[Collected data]
(** * fan.py: CPU-temperature driven iDRAC fan control

    A shallow embedding of [fan.py] and the properties of its control logic.

    Conventions of the embedding.
    - A Python [str] is a Rocq [string]; every [ascii] stands for the code
      point of the same number, so the texts covered are those over code
      points 0..255.
    - A Python [float] is a [spec_float] (IEEE 754 binary64 without NaN
      payload); comparisons are [SFltb], [SFleb] and [SFcompare].
    - The module-level variable [idrac_fan_mode_is_manual], the commands handed
      to [subprocess.run] and the lines printed on the console are fields of
      an explicit program state that is threaded through the functions.
    - What the outside world answers (the decoded telemetry document, the
      result of each [ipmitool] process) is an input of the model. *)

From Stdlib Require Import ZArith List String Ascii Bool Lia.
From Stdlib Require Import Floats.SpecFloat.
Import ListNotations.

Local Open Scope string_scope.
Local Open Scope list_scope.
Local Open Scope Z_scope.

(** ** Python built-ins used by the script *)

Module Py.

Definition code (c : ascii) : Z := Z.of_N (N_of_ascii c).

(** [str.isspace] on one character. *)
Definition isspace (c : ascii) : bool :=
  let n := code c in
  ((9 <=? n) && (n <=? 13)) || ((28 <=? n) && (n <=? 32))
  || (n =? 133) || (n =? 160).

Definition isdigit (c : ascii) : bool :=
  let n := code c in (48 <=? n) && (n <=? 57).

(** [str.lower] on one character: A-Z and the upper-case letters of the
    Latin-1 block move 32 places up. *)
Definition lower_char (c : ascii) : ascii :=
  let n := code c in
  if ((65 <=? n) && (n <=? 90))
     || ((192 <=? n) && (n <=? 222) && negb (n =? 215))
  then ascii_of_N (Z.to_N (n + 32)) else c.

Fixpoint lower (s : string) : string :=
  match s with
  | EmptyString => EmptyString
  | String c s' => String (lower_char c) (lower s')
  end.

(** [sub in s] for strings. *)
Fixpoint contains (sub s : string) : bool :=
  prefix sub s ||
  match s with
  | EmptyString => false
  | String _ s' => contains sub s'
  end.

Fixpoint rev (acc s : string) : string :=
  match s with
  | EmptyString => acc
  | String c s' => rev (String c acc) s'
  end.

(** [s.endswith(suffix)]. *)
Definition endswith (s suffix : string) : bool :=
  prefix (rev EmptyString suffix) (rev EmptyString s).

Fixpoint lstrip_by (space : ascii -> bool) (s : string) : string :=
  match s with
  | String c s' => if space c then lstrip_by space s' else s
  | EmptyString => EmptyString
  end.

Definition strip_by (space : ascii -> bool) (s : string) : string :=
  rev EmptyString (lstrip_by space (rev EmptyString (lstrip_by space s))).

(** [s.strip()]. *)
Definition strip (s : string) : string := strip_by isspace s.

(** [s.split()]: the maximal runs of non-whitespace characters.  [cur] is
    the run being read, last character first. *)
Fixpoint split_from (cur s : string) : list string :=
  match s with
  | EmptyString =>
      match cur with
      | EmptyString => []
      | _ => [rev EmptyString cur]
      end
  | String c s' =>
      if isspace c then
        match cur with
        | EmptyString => split_from EmptyString s'
        | _ => rev EmptyString cur :: split_from EmptyString s'
        end
      else split_from (String c cur) s'
  end.

Definition split (s : string) : list string := split_from EmptyString s.

(** [" ".join(l)]. *)
Fixpoint join (l : list string) : string :=
  match l with
  | [] => EmptyString
  | [x] => x
  | x :: l' => (x ++ " " ++ join l')%string
  end.

(** *** Numeric literals *)

(** The characters [float] and [int] skip around a literal: the white space
    of [str.isspace] without the four separators 28..31. *)
Definition numeric_space (c : ascii) : bool :=
  let n := code c in
  ((9 <=? n) && (n <=? 13)) || (n =? 32) || (n =? 133) || (n =? 160).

→ **Exercise instructions**
The response must consist of the lines above, from the first one through the line containing "- A Python [str]", reproduced exactly.

→ **Response area**
(** * fan.py: CPU-temperature driven iDRAC fan control

    A shallow embedding of [fan.py] and the properties of its control logic.

    Conventions of the embedding.
    - A Python [str] is a Rocq [string]; every [ascii] stands for the code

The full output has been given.